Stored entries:

__________________________________________________

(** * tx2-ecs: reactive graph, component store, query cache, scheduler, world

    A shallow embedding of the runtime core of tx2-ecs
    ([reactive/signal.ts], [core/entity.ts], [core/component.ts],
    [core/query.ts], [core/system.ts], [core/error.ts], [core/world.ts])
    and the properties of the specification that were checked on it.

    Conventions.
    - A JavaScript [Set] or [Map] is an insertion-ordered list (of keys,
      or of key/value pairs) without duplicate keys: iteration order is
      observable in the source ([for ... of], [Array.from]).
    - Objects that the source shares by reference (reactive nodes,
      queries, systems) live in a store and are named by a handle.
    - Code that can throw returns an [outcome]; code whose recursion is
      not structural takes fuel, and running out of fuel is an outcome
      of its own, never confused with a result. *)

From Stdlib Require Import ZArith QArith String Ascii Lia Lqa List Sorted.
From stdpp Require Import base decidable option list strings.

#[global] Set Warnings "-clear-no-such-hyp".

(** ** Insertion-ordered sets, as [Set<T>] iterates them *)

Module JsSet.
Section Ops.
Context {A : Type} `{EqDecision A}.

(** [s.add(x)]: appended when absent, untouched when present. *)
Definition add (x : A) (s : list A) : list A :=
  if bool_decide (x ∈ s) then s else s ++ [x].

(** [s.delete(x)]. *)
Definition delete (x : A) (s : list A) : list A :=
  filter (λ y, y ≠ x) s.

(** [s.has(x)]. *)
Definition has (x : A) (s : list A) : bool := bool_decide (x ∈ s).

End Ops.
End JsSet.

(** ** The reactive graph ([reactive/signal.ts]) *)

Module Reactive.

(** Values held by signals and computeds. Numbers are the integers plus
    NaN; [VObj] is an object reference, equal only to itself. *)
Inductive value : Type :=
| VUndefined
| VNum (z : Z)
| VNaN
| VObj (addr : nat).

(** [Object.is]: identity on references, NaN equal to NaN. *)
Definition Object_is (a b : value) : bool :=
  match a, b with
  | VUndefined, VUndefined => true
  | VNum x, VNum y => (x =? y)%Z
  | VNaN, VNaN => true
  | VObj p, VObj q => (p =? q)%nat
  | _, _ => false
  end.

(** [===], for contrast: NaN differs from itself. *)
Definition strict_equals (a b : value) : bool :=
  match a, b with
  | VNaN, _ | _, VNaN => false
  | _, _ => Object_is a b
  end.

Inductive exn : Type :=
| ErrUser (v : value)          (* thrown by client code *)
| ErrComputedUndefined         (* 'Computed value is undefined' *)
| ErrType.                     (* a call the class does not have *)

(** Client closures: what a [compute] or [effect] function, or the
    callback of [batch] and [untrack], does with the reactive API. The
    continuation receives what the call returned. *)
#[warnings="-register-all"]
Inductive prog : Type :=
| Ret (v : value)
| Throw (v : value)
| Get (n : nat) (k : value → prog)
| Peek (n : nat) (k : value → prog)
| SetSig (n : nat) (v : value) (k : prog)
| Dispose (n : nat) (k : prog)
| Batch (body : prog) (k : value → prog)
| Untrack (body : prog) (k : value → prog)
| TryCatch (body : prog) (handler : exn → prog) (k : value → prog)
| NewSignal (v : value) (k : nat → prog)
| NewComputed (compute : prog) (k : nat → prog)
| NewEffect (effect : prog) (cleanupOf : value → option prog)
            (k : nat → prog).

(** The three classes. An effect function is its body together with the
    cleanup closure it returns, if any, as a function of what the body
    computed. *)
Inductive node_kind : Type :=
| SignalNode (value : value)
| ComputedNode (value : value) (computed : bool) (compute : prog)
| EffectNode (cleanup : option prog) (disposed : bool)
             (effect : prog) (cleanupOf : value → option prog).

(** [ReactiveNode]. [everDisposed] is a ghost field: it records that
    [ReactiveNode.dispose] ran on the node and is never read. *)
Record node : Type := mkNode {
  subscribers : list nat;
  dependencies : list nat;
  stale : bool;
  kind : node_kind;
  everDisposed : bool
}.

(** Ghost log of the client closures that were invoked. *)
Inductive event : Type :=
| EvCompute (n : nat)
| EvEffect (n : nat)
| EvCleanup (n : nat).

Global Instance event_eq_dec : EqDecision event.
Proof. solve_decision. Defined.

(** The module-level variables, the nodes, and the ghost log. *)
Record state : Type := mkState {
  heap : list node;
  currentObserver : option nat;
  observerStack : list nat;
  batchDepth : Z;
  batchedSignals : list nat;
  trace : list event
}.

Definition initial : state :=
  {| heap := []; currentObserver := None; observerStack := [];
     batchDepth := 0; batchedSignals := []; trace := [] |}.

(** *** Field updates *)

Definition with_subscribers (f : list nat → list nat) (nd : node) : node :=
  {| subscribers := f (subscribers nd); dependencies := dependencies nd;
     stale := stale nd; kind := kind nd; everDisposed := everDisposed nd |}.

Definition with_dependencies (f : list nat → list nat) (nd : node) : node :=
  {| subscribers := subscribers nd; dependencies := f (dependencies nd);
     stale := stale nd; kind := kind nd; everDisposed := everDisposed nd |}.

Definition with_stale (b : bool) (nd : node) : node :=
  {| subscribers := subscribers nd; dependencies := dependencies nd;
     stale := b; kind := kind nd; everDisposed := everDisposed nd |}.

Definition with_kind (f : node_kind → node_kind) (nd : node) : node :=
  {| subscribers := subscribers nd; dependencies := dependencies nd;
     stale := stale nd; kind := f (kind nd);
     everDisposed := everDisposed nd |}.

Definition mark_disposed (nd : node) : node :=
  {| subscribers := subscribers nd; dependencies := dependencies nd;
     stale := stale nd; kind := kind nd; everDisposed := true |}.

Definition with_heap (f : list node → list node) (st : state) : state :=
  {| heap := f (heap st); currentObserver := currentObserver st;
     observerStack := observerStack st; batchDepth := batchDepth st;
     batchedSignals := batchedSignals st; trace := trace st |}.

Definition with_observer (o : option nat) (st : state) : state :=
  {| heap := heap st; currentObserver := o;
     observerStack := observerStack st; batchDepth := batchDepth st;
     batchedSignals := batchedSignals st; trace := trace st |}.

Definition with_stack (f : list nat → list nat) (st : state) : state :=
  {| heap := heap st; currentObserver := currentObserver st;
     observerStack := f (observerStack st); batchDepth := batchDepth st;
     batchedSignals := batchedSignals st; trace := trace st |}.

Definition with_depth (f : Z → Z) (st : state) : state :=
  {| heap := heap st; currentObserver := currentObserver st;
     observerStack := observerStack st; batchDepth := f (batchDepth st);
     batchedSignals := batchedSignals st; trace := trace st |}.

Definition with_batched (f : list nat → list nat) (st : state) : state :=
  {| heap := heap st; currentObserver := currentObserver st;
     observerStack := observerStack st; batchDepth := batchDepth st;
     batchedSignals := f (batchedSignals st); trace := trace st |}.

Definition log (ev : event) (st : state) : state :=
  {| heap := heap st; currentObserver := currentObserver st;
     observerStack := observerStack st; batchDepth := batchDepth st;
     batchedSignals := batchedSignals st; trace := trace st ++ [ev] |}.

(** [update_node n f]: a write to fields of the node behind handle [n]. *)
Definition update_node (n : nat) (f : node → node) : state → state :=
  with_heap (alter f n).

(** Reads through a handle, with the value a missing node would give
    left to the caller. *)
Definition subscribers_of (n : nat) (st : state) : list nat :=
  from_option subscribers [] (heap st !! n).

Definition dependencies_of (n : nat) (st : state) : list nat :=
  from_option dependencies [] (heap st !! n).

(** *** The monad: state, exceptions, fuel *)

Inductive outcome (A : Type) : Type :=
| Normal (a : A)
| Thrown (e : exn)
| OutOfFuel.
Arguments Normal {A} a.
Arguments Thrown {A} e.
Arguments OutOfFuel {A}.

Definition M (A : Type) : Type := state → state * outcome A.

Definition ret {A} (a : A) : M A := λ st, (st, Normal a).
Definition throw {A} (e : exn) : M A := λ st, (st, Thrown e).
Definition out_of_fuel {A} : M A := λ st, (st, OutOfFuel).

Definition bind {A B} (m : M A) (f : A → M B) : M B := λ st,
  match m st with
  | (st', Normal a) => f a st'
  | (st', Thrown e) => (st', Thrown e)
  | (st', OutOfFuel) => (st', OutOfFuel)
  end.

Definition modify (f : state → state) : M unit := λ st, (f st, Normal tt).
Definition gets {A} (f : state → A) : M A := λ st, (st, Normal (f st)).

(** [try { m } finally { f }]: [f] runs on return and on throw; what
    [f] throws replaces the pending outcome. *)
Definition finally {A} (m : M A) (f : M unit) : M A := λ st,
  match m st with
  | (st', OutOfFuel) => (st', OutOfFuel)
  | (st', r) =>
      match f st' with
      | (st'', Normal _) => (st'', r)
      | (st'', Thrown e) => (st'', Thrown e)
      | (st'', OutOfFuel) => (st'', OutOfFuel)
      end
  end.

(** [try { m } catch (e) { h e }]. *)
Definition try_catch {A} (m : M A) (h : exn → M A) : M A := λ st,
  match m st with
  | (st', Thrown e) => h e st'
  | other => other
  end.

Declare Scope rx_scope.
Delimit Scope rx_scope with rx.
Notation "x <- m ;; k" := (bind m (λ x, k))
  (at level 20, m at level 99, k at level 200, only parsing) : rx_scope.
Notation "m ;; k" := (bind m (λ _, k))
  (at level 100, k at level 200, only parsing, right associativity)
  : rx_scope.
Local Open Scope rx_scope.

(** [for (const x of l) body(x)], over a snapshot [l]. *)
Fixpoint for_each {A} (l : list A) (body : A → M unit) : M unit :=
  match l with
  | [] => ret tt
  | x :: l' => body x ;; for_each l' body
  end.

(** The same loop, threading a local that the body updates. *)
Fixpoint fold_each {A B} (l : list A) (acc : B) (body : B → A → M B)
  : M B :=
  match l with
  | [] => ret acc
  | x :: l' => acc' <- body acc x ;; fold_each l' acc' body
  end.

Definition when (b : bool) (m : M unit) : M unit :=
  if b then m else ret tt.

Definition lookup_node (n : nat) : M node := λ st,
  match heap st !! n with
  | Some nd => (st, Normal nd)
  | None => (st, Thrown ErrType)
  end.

__________________________________________________

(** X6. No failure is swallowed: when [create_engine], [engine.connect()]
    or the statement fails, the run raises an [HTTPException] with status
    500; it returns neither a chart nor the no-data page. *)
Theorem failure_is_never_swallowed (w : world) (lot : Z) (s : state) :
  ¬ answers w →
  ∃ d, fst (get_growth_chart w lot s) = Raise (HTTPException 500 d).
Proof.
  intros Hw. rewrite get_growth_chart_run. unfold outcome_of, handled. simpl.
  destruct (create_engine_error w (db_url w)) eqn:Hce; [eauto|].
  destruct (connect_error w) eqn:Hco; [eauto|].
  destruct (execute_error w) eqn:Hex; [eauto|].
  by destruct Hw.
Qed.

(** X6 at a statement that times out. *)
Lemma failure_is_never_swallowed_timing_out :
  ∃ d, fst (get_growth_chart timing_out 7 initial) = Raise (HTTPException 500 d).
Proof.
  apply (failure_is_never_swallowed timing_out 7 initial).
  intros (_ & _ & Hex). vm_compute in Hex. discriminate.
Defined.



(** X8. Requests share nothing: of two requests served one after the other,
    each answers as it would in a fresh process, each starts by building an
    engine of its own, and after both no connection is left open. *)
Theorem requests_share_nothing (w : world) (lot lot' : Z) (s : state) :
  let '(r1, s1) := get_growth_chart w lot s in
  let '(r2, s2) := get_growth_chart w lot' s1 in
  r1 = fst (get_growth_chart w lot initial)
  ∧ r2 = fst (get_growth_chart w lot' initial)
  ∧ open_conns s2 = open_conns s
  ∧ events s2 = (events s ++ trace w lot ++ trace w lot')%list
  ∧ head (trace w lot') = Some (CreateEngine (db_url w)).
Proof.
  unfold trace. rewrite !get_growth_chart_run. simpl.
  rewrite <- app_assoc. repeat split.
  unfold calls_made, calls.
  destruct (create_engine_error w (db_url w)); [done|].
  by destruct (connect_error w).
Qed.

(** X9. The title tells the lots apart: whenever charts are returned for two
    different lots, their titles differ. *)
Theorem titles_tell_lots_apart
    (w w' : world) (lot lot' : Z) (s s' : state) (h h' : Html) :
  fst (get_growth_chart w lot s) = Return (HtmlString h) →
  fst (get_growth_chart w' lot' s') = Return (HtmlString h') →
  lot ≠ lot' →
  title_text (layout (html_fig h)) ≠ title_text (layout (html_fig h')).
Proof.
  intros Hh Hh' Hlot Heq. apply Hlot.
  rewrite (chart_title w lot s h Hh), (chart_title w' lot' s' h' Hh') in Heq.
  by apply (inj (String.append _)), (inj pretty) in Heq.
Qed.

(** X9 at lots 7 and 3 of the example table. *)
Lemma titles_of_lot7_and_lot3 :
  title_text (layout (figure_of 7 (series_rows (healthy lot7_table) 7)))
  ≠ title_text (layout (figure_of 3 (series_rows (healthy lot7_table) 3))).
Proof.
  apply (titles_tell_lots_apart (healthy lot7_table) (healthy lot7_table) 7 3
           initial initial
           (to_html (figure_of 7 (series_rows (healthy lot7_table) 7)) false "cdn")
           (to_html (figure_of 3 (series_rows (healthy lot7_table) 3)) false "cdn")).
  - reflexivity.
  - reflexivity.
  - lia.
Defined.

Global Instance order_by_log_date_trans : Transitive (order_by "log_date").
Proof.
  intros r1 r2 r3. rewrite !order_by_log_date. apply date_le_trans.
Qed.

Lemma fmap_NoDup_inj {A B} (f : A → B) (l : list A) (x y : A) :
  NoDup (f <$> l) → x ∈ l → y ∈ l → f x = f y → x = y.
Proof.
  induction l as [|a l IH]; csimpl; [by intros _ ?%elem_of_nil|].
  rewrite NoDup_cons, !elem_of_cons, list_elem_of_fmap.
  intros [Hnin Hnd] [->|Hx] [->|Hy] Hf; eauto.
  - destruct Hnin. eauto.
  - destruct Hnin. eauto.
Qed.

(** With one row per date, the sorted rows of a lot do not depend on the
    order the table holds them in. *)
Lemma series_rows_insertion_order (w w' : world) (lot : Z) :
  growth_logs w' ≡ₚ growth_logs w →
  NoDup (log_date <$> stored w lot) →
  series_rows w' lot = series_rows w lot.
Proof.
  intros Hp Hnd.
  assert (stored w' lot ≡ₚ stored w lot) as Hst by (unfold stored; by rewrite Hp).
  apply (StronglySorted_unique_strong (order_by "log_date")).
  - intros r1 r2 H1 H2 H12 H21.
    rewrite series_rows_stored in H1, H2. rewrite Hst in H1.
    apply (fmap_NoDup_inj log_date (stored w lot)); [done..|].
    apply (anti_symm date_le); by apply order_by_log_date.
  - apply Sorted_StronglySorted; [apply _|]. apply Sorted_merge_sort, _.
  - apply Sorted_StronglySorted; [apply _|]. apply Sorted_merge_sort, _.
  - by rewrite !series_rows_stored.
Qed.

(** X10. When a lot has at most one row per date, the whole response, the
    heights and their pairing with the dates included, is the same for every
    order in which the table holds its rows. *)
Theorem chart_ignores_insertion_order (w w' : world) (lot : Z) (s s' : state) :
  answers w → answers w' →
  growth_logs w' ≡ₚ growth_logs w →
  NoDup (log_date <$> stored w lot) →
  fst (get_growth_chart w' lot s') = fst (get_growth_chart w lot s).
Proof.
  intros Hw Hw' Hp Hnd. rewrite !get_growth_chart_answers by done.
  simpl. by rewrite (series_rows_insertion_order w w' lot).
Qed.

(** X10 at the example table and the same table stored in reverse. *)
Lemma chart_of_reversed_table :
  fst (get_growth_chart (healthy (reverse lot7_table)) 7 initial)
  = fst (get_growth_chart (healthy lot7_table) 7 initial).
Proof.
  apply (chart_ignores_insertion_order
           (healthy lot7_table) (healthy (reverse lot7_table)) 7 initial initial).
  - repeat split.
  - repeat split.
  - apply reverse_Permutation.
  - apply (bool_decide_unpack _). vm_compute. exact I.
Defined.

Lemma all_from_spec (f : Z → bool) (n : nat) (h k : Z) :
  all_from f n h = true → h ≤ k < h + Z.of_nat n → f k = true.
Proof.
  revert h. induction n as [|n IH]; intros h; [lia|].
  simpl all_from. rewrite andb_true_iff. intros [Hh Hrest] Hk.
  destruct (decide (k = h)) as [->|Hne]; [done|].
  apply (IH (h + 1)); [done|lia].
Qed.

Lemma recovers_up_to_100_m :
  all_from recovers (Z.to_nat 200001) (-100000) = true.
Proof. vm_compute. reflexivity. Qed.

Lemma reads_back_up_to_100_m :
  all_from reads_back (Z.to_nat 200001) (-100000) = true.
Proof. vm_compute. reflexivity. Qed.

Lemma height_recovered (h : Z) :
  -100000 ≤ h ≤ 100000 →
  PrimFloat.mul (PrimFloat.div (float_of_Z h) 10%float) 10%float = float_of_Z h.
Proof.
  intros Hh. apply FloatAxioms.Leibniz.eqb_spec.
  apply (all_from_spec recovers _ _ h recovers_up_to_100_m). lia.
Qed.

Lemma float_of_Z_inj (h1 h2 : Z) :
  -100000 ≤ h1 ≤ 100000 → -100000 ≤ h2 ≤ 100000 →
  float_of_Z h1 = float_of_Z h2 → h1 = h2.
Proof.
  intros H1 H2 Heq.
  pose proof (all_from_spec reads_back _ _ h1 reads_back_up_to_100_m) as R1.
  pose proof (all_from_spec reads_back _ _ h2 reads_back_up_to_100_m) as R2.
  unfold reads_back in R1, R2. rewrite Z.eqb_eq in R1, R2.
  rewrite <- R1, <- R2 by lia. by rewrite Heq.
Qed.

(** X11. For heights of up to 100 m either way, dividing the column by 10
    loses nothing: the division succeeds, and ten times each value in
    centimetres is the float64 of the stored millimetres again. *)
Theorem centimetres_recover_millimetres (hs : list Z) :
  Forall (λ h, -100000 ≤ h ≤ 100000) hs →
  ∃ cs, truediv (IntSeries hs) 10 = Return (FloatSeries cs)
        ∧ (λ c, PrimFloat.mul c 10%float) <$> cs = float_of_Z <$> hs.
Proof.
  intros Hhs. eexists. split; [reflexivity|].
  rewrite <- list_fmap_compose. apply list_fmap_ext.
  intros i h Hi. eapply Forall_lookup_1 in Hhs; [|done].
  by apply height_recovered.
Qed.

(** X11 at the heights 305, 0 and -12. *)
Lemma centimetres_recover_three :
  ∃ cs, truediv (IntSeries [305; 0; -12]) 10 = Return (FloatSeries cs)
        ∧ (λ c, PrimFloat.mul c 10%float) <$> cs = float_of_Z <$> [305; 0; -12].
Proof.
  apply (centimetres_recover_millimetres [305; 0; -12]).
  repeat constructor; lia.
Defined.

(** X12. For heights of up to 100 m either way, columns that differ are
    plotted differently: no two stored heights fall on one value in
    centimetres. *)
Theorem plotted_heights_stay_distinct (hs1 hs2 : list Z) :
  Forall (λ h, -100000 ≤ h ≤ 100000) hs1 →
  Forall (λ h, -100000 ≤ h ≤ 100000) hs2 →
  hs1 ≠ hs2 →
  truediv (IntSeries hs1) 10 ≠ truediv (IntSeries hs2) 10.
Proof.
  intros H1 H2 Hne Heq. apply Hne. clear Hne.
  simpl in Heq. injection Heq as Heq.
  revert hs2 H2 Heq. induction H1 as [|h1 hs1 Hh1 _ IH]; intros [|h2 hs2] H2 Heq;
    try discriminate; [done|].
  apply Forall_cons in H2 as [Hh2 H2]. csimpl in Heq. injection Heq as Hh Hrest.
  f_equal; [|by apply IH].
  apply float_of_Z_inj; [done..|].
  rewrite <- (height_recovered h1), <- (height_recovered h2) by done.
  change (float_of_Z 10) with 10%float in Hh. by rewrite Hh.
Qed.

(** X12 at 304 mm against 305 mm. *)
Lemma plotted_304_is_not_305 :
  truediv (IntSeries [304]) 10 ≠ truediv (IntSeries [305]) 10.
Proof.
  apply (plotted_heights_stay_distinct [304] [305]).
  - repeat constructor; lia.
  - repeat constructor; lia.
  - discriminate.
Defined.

__________________________________________________

Lines above containing "Normal": give their number only.

**YOUR RESPONSE:**
8